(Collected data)
# # # # # # #

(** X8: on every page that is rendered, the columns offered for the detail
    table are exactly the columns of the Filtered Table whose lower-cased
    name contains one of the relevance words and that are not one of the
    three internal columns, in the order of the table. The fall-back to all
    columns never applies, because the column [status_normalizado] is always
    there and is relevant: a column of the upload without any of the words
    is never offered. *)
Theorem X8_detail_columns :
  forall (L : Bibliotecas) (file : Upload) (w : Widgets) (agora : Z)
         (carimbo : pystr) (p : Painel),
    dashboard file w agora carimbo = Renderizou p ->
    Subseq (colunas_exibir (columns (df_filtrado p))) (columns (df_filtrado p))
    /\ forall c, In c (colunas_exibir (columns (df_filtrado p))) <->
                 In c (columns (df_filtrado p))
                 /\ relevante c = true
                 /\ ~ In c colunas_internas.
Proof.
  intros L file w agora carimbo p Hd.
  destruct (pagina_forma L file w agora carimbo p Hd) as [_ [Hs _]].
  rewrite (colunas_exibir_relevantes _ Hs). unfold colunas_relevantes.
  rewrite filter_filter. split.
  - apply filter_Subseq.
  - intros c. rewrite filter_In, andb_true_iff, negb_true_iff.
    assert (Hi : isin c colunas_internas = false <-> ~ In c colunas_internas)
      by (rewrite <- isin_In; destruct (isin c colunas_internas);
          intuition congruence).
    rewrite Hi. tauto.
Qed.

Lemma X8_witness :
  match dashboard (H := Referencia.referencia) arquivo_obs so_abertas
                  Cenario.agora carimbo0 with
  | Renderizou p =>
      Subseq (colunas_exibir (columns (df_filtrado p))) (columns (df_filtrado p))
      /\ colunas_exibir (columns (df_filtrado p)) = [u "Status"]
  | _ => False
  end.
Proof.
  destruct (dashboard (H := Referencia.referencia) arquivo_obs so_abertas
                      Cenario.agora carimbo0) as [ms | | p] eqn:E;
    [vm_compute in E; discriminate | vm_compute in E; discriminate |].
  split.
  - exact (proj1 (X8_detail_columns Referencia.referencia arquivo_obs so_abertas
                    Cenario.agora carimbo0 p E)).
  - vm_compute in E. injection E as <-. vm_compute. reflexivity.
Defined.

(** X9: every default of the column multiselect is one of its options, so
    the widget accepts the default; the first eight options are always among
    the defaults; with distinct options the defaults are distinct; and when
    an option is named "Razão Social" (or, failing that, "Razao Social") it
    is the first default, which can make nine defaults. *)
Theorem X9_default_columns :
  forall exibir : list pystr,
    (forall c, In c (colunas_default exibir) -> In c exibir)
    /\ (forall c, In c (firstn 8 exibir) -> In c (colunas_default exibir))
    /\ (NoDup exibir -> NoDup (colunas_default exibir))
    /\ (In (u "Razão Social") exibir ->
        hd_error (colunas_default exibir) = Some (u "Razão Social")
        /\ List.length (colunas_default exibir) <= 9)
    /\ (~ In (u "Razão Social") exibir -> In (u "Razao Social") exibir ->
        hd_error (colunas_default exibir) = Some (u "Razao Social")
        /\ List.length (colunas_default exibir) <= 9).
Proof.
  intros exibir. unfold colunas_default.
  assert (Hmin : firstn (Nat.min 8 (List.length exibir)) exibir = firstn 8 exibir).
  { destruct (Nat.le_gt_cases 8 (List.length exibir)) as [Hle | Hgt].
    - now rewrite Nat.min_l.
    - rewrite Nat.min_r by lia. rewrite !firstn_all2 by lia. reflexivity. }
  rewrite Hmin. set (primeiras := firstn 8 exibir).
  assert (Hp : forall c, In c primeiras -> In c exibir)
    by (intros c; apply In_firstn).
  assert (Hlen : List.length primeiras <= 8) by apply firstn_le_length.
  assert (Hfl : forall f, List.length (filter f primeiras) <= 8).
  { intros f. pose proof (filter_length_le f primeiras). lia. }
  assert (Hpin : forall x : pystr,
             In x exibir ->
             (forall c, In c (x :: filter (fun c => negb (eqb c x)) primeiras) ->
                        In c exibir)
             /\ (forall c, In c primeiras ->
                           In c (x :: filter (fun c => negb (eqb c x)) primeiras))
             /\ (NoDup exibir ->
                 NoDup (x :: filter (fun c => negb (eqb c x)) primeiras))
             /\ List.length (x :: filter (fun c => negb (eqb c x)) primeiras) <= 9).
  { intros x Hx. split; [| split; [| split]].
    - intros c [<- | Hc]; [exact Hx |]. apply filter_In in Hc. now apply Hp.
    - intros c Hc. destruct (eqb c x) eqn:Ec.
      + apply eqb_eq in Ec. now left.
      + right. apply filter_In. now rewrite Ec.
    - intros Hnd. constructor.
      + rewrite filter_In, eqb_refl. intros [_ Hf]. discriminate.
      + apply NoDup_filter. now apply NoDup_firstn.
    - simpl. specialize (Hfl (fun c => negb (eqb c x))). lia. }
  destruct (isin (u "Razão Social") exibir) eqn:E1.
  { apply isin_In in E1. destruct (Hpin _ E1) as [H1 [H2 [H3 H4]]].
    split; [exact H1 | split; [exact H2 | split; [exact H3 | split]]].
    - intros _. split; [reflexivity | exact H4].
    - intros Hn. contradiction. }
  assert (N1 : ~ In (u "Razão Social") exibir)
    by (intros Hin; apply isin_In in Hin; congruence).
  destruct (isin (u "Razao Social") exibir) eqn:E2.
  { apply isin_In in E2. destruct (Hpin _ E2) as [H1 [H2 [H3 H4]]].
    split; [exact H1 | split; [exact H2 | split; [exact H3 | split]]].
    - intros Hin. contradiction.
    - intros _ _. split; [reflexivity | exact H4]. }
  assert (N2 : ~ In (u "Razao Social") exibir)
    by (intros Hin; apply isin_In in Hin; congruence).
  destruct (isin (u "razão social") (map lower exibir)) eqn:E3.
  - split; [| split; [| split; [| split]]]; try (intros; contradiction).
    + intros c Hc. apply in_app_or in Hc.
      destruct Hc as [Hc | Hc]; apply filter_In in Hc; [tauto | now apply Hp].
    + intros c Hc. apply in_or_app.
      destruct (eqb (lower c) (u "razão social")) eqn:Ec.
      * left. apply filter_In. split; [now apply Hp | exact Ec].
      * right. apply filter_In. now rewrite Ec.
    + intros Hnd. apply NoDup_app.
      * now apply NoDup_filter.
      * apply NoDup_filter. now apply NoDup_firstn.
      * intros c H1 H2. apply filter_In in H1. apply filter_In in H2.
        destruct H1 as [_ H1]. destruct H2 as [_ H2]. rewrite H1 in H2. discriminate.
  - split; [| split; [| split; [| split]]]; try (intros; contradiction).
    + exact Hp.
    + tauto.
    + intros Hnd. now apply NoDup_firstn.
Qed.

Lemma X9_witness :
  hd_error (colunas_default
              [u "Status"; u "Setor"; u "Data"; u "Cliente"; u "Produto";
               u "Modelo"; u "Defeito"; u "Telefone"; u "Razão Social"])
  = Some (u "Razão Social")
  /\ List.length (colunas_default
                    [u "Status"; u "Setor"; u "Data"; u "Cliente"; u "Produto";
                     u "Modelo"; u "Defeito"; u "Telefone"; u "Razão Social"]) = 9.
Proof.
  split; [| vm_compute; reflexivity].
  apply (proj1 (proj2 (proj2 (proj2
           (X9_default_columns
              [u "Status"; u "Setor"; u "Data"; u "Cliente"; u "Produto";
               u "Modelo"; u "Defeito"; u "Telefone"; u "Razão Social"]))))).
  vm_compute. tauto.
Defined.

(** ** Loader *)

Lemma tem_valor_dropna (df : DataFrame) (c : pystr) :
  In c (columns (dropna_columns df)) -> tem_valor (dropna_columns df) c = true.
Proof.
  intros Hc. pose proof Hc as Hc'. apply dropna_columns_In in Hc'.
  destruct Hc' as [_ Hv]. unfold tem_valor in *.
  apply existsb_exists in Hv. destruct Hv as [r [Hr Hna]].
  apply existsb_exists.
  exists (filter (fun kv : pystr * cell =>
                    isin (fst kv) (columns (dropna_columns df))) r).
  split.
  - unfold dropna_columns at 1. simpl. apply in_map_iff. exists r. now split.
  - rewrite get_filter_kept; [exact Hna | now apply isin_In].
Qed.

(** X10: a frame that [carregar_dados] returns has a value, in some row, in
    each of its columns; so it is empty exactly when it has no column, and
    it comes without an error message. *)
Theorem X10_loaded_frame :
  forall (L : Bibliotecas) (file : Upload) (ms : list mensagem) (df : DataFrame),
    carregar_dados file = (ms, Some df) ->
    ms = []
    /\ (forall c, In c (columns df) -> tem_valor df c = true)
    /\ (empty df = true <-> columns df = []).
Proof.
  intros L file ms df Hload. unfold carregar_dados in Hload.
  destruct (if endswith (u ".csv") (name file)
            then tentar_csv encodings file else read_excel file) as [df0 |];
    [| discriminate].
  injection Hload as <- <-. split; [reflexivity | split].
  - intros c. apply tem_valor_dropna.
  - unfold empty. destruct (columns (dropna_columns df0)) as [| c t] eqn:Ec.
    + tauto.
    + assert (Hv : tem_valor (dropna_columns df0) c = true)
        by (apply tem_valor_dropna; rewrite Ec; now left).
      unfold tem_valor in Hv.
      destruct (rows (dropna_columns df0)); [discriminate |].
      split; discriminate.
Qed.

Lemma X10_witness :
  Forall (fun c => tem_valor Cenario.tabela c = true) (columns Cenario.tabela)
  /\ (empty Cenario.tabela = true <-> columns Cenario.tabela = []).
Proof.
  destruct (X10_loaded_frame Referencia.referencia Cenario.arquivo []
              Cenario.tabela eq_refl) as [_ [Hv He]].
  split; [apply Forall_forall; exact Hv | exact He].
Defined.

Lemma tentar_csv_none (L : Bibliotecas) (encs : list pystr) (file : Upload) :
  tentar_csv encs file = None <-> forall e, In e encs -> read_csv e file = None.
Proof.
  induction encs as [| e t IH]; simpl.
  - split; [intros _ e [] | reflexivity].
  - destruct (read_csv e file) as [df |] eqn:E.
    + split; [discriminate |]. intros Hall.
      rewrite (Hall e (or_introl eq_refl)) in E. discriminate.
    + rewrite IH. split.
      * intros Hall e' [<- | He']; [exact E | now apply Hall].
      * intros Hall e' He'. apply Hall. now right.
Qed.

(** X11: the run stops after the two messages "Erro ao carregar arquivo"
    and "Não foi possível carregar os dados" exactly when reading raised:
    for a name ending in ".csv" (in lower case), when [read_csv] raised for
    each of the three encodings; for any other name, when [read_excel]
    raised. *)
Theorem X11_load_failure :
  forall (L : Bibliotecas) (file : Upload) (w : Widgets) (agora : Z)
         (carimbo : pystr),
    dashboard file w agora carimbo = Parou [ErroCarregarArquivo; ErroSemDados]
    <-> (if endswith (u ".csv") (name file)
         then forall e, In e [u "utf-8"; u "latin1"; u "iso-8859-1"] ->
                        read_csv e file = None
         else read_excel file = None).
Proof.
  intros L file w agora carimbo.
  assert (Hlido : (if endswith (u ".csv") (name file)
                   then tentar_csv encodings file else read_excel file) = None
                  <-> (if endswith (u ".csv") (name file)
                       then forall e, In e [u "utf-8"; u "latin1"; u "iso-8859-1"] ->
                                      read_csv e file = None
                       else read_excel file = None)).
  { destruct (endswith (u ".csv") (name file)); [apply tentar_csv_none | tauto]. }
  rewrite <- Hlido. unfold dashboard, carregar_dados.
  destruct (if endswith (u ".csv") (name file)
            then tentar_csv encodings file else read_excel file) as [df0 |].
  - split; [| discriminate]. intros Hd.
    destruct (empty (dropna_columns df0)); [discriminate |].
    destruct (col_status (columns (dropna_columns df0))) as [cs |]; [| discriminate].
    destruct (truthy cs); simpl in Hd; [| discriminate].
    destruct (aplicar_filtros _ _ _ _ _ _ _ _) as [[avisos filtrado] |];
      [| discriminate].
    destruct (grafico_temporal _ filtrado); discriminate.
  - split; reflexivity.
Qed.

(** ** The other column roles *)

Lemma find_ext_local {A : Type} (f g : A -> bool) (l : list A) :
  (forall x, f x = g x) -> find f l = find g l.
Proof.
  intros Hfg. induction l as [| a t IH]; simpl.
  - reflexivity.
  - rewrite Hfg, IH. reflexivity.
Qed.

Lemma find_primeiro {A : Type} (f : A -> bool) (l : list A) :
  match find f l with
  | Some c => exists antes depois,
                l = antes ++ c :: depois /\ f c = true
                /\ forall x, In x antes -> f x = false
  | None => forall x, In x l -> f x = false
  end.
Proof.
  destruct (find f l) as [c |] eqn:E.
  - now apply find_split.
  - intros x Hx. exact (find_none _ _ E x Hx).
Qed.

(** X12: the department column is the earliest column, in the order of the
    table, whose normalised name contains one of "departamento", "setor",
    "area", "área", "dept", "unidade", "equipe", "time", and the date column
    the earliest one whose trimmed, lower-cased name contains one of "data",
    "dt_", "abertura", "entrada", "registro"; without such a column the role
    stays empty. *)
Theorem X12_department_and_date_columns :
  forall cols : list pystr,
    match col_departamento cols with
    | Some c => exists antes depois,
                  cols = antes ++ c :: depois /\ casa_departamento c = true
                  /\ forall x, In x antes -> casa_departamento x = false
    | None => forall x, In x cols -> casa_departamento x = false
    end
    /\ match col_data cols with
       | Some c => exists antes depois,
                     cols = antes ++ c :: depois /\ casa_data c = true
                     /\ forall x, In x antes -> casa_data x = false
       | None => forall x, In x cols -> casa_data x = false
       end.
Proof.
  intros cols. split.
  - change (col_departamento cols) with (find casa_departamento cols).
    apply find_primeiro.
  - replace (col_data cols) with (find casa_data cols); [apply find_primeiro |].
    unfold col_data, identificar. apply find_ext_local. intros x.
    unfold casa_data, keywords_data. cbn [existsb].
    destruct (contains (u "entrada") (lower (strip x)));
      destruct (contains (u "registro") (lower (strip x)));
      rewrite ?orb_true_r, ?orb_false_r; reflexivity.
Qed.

# # # # # # #

__ACTIVITY__
Using the records above, count every line that includes the word "entrada", and state the number only.

__WRITTEN RESPONSE__
2